As future work, if this idea passes RFC/community consensus, the goal after is to start working on inter-thread communication, such as sharing the state of the SourceManager or the tokenizer for a starter. Also a in-memory program repo, along the lines of SN-System's ideas could further avoid generating duplicate section/optimizations accross TUs.

This is an old prototype untouched since the LLVM conference, pasting this here only for reference purposes. I'm planning to get back to work on it at some point - or feel free in the meanwhile to pick anything interesting from this patch.

Diff Detail

Event Timeline

aganea created this revision.Aug 21 2020, 8:08 AM
aganea requested review of this revision.Aug 21 2020, 8:08 AM
aganea retitled this revision from WIP: llvm-buildozer 1/3 to WIP: llvm-buildozer 1/3 [llvm part].

When you extended the thread pool for high cores counts for Windows, I thought the other way around. I want to you use the distributed thinlto locally. Then each ninja job is single threaded and ninja can schedule everything. This probably won't be a desirable solution for Windows.

If you can get benefits out of inter-thread communication, then I am getting interested again.

When you extended the thread pool for high cores counts for Windows, I thought the other way around. I want to you use the distributed thinlto locally. Then each ninja job is single threaded and ninja can schedule everything. This probably won't be a desirable solution for Windows.

This has been suggested by Bruce Dawson here: https://github.com/ninja-build/ninja/issues/1638 - although I haven't seen the prototype he mentions nor any figures. I feel that the direct and indirect costs for context switching between a pool of processes would be higher vs. a pool of threads in a single ongoing process, and that would increase with the number of cores. But I remain open to any idea, as long as it improves build times on Windows.

aganea updated this revision to Diff 351663.Jun 12 2021, 8:56 AM
aganea retitled this revision from WIP: llvm-buildozer 1/3 [llvm part] to WIP: llvm-buildozer.

Rebase.

Herald added a reviewer: sstefan1. · View Herald Transcript
Herald added a reviewer: MaskRay. · View Herald Transcript
Herald added a reviewer: baziotis. · View Herald Transcript
Herald added projects: Restricted Project, Restricted Project. · View Herald Transcript
ychen added a subscriber: ychen.Jan 28 2022, 1:44 PM
Herald added a project: Restricted Project. · View Herald TranscriptApr 19 2022, 12:57 PM
arsenm added inline comments.Apr 19 2022, 7:05 PM
llvm/lib/Analysis/MemorySSA.cpp
89 ↗(On Diff #351663)

Do command line flags like this really need to be thread local? Wouldn't ever cl::opt need to be if this is?

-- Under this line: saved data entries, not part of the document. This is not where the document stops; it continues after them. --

(* ===== verification/Esr.v ===== *)
(** Exception syndromes (src/src/exception.h and the decoding shared by the
    trap handlers of vcpu.c, vgic.c, vdev.c and vvirtio.c): the [ESR_EC] and
    [ESR_ISS] macros, the exception classes and their names, the fields of a
    data-abort and of a system-register syndrome, and the faulting IPA rebuilt
    from HPFAR_EL2 and FAR_EL2. *)

From S2P Require Import Prelude.

(** * The macros of exception.h *)
Definition ESR_EC (esr : Z) : Z := (esr ≫ 26) .& 0x3F.
Definition ESR_ISS (esr : Z) : Z := esr .& 0x1FFFFFF.

Definition EC_UNKNOWN := 0x00.
Definition EC_WFx := 0x01.
Definition EC_SIMD_FP := 0x07.
Definition EC_HVC64 := 0x16.
Definition EC_SMC64 := 0x17.
Definition EC_SYSREG := 0x18.
Definition EC_IABT_LOW := 0x20.
Definition EC_IABT_CUR := 0x21.
Definition EC_PC_ALIGN := 0x22.
Definition EC_DABT_LOW := 0x24.
Definition EC_DABT_CUR := 0x25.
Definition EC_SP_ALIGN := 0x26.
Definition EC_SERROR := 0x2F.
Definition EC_BRK := 0x3C.

Definition ec_name (ec : Z) : string :=
  if ec =? EC_UNKNOWN then "UNKNOWN"
  else if ec =? EC_WFx then "WFx"
  else if ec =? EC_SIMD_FP then "FP/SIMD-trap"
  else if ec =? EC_HVC64 then "HVC64"
  else if ec =? EC_SMC64 then "SMC64"
  else if ec =? EC_SYSREG then "MSR/MRS-trap"
  else if ec =? EC_IABT_LOW then "IABT-lower"
  else if ec =? EC_IABT_CUR then "IABT-curEL"
  else if ec =? EC_PC_ALIGN then "PC-align"
  else if ec =? EC_DABT_LOW then "DABT-lower"
  else if ec =? EC_DABT_CUR then "DABT-curEL"
  else if ec =? EC_SP_ALIGN then "SP-align"
  else if ec =? EC_SERROR then "SError"
  else if ec =? EC_BRK then "BRK"
  else "?".

Definition vector_name (idx : Z) : string :=
  if (idx =? 0) || (idx =? 1) || (idx =? 2) || (idx =? 3) then "CurEL/SP0"
  else if (idx =? 4) || (idx =? 5) || (idx =? 6) || (idx =? 7) then "CurEL/SPx"
  else if (idx =? 8) || (idx =? 9) || (idx =? 10) || (idx =? 11) then "LowerEL/A64"
  else "LowerEL/A32".

(** * Fields of a syndrome, as the handlers extract them *)
Definition iss_isv (iss : Z) : Z := (iss ≫ 24) .& 1.
Definition iss_sas (iss : Z) : Z := (iss ≫ 22) .& 3.
Definition iss_srt (iss : Z) : Z := (iss ≫ 16) .& 0x1F.
Definition iss_wnr (iss : Z) : Z := (iss ≫ 6) .& 1.

(** System-register trap syndrome (cntp_emulate and the ICC_SGI1R paths). *)
Definition iss_dir (iss : Z) : Z := iss .& 1.
Definition iss_rt (iss : Z) : Z := (iss ≫ 5) .& 0x1F.
Definition iss_op2 (iss : Z) : Z := (iss ≫ 17) .& 7.
Definition iss_crn (iss : Z) : Z := (iss ≫ 10) .& 0xF.
Definition iss_crm (iss : Z) : Z := (iss ≫ 1) .& 0xF.

(** The IPA of a stage-2 abort: [((hpfar >> 4) << 12) | (far & 0xFFF)]. *)
Definition fault_ipa (hpfar far : Z) : Z := u64 ((hpfar ≫ 4) ≪ 12) .| (far .& 0xFFF).

(** * The architectural encodings the macros decode

    Syndromes as the processor builds them (Arm ARM, ESR_EL2): exception class
    in [31:26], IL in 25, and for a data abort ISV/SAS/SSE/SRT/SF/AR and the
    WnR and DFSC fields of the ISS. *)
Definition mk_esr (ec il iss : Z) : Z := (ec ≪ 26) .| ((il ≪ 25) .| iss).
Definition mk_dabt_iss (isv sas sse srt sf ar rest wnr dfsc : Z) : Z :=
  (isv ≪ 24) .| ((sas ≪ 22) .| ((sse ≪ 21) .| ((srt ≪ 16) .| ((sf ≪ 15) .| ((ar ≪ 14) .|
  ((rest ≪ 7) .| ((wnr ≪ 6) .| dfsc))))))).

(** A bit field of a value assembled from disjoint fields. *)
Lemma field_of_lor (w n hi lo : Z) :
  0 <= n -> 0 <= w -> fits w hi -> fits n lo ->
  wrap w (((hi ≪ n) .| lo) ≫ n) = hi.
Proof.
  intros Hn Hw Hhi Hlo. rewrite <- (wrap_fits w hi Hhi) at 2.
  apply Z.bits_inj'; intros i Hi.
  rewrite !testbit_wrap, Z.shiftr_spec, Z.lor_spec, Z.shiftl_spec by lia.
  rewrite (testbit_fits n lo) by (done || lia). rewrite orb_false_r. do 2 f_equal. lia.
Qed.
Lemma fits_field w n hi lo :
  0 <= n -> 0 <= w -> fits w hi -> fits n lo -> fits (w + n) ((hi ≪ n) .| lo).
Proof.
  intros Hn Hw Hhi Hlo. apply fits_lor; [lia| |eapply fits_mono; [|done]; lia].
  unfold fits in *. rewrite Z.shiftl_mul_pow2, Z.pow_add_r by lia. nia.
Qed.
Lemma field_skip w n m hi lo :
  0 <= m -> 0 <= w -> n + w <= m -> 0 <= n ->
  wrap w (((hi ≪ m) .| lo) ≫ n) = wrap w (lo ≫ n).
Proof.
  intros. apply Z.bits_inj'; intros i Hi.
  rewrite !testbit_wrap by lia. destruct (Z.ltb_spec i w); [simpl|done].
  rewrite !Z.shiftr_spec, Z.lor_spec, Z.shiftl_spec by lia.
  rewrite (Z.testbit_neg_r _ (i + n - m)) by lia. done.
Qed.

(** The masks of the macros are low-bit masks. *)
Lemma ESR_EC_wrap esr : ESR_EC esr = wrap 6 (esr ≫ 26).
Proof. unfold ESR_EC. change 0x3F with (Z.ones 6). by rewrite land_ones_wrap. Qed.
Lemma ESR_ISS_wrap esr : ESR_ISS esr = wrap 25 esr.
Proof. unfold ESR_ISS. change 0x1FFFFFF with (Z.ones 25). by rewrite land_ones_wrap. Qed.
Lemma land1_wrap z : (z .& 1) = wrap 1 z.
Proof. change 1 with (Z.ones 1) at 1. by rewrite land_ones_wrap. Qed.
Lemma iss_sas_wrap iss : iss_sas iss = wrap 2 (iss ≫ 22).
Proof. unfold iss_sas. change 3 with (Z.ones 2). by rewrite land_ones_wrap. Qed.
Lemma iss_srt_wrap iss : iss_srt iss = wrap 5 (iss ≫ 16).
Proof. unfold iss_srt. change 0x1F with (Z.ones 5). by rewrite land_ones_wrap. Qed.
Lemma iss_rt_wrap iss : iss_rt iss = wrap 5 (iss ≫ 5).
Proof. unfold iss_rt. change 0x1F with (Z.ones 5). by rewrite land_ones_wrap. Qed.

Lemma iss_srt_range iss : 0 <= iss_srt iss < 32.
Proof. rewrite iss_srt_wrap. apply (fits_wrap 5). lia. Qed.
Lemma iss_rt_range iss : 0 <= iss_rt iss < 32.
Proof. rewrite iss_rt_wrap. apply (fits_wrap 5). lia. Qed.
Lemma ESR_EC_range esr : 0 <= ESR_EC esr < 64.
Proof. rewrite ESR_EC_wrap. apply (fits_wrap 6). lia. Qed.

(** Decoding the syndrome the processor builds for a data abort gives back
    the exception class and the four fields the emulation code consults (ISV,
    SAS, SRT, WnR), whatever the other fields of the syndrome hold. *)
Lemma dabt_syndrome_roundtrip (ec il isv sas sse srt sf ar rest wnr dfsc : Z) :
  fits 6 ec -> fits 1 il -> fits 1 isv -> fits 2 sas -> fits 1 sse -> fits 5 srt ->
  fits 1 sf -> fits 1 ar -> fits 7 rest -> fits 1 wnr -> fits 6 dfsc ->
  let esr := mk_esr ec il (mk_dabt_iss isv sas sse srt sf ar rest wnr dfsc) in
  ESR_EC esr = ec /\ iss_isv (ESR_ISS esr) = isv /\ iss_sas (ESR_ISS esr) = sas /\
  iss_srt (ESR_ISS esr) = srt /\ iss_wnr (ESR_ISS esr) = wnr.
Proof.
  intros Hec Hil Hisv Hsas Hsse Hsrt Hsf Har Hrest Hwnr Hdfsc esr.
  pose proof (fits_field 1 6 wnr dfsc ltac:(lia) ltac:(lia) Hwnr Hdfsc) as F1.
  pose proof (fits_field 7 7 rest _ ltac:(lia) ltac:(lia) Hrest F1) as F2.
  pose proof (fits_field 1 14 ar _ ltac:(lia) ltac:(lia) Har F2) as F3.
  pose proof (fits_field 1 15 sf _ ltac:(lia) ltac:(lia) Hsf F3) as F4.
  pose proof (fits_field 5 16 srt _ ltac:(lia) ltac:(lia) Hsrt F4) as F5.
  pose proof (fits_field 1 21 sse _ ltac:(lia) ltac:(lia) Hsse F5) as F6.
  pose proof (fits_field 2 22 sas _ ltac:(lia) ltac:(lia) Hsas F6) as F7.
  pose proof (fits_field 1 24 isv _ ltac:(lia) ltac:(lia) Hisv F7) as F8.
  pose proof (fits_field 1 25 il _ ltac:(lia) ltac:(lia) Hil F8) as F9.
  assert (ESR_ISS esr = mk_dabt_iss isv sas sse srt sf ar rest wnr dfsc) as ->.
  { rewrite ESR_ISS_wrap. unfold esr, mk_esr.
    rewrite <- (Z.shiftr_0_r (_ .| _)), field_skip, field_skip by lia.
    rewrite Z.shiftr_0_r. by apply wrap_fits. }
  unfold iss_isv, iss_wnr. rewrite ESR_EC_wrap, iss_sas_wrap, iss_srt_wrap, !land1_wrap.
  unfold esr, mk_esr, mk_dabt_iss. split_and!.
  - by apply field_of_lor.
  - by apply field_of_lor.
  - rewrite field_skip by lia. by apply field_of_lor.
  - do 3 rewrite field_skip by lia. by apply field_of_lor.
  - do 7 rewrite field_skip by lia. by apply field_of_lor.
Qed.

(** A translation fault (DFSC 0x04) on a 4-byte store of x5. *)
Lemma dabt_syndrome_roundtrip_witness :
  let esr := mk_esr EC_DABT_LOW 1 (mk_dabt_iss 1 2 0 5 0 0 0 1 4) in
  ESR_EC esr = EC_DABT_LOW /\ iss_isv (ESR_ISS esr) = 1 /\ iss_sas (ESR_ISS esr) = 2 /\
  iss_srt (ESR_ISS esr) = 5 /\ iss_wnr (ESR_ISS esr) = 1.
Proof. apply dabt_syndrome_roundtrip; vm_compute; split; congruence. Defined.

(** The address the handlers rebuild from HPFAR_EL2 (which holds
    IPA[47:12] in bits [39:4]) and from the page offset of FAR_EL2 is the faulting
    intermediate physical address. *)
Lemma fault_ipa_correct (ipa far : Z) :
  fits 48 ipa -> wrap 12 far = wrap 12 ipa ->
  fault_ipa ((ipa ≫ 12) ≪ 4) far = ipa.
Proof.
  intros Hipa Hoff. unfold fault_ipa.
  change 0xFFF with (Z.ones 12). rewrite land_ones_wrap, Hoff by lia.
  apply Z.bits_inj'; intros i Hi.
  rewrite Z.lor_spec, !testbit_wrap, Z.shiftl_spec by lia.
  destruct (Z.ltb_spec i 12).
  - rewrite (Z.testbit_neg_r _ (i - 12)) by lia. by rewrite andb_false_r.
  - rewrite Z.shiftr_spec, Z.shiftl_spec, Z.shiftr_spec by lia. rewrite orb_false_r.
    replace (i - 12 + 4 - 4 + 12) with i by lia.
    destruct (Z.ltb_spec i 64); [done|]. by rewrite (testbit_fits 48 ipa) by (done || lia).
Qed.

(** The address of the emulated UART's data register, faulting at a guest
    virtual address with the same page offset. *)
Lemma fault_ipa_correct_witness :
  fault_ipa ((0x09000018 ≫ 12) ≪ 4) 0xFFFF000012345018 = 0x09000018.
Proof. apply fault_ipa_correct; [vm_compute; split; congruence | reflexivity]. Defined.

aganea added inline comments.Apr 22 2022, 6:41 AM
llvm/lib/Analysis/MemorySSA.cpp
89 ↗(On Diff #351663)

This was only for the PoC.

Values pointed by cl::opts -- that is either the internal cl::opt data or the static pointed by cl::location -- should be part of a context of some sort. LLD now has CommonLinkerContext plus a derived context per-driver. We probably need a "context" class along the same lines for the LLVM libs. Should it be part of LLVMContextImpl? Some options are read a bit earlier, before the LLVMContext is created.
The cl::opts themselves can remain static.

Unless we assume cl::opts are just for debugging, and move to tablegen any such globals that affect multi-threaded compilation?

nhaehnle removed a subscriber: nhaehnle.May 11 2023, 9:43 AM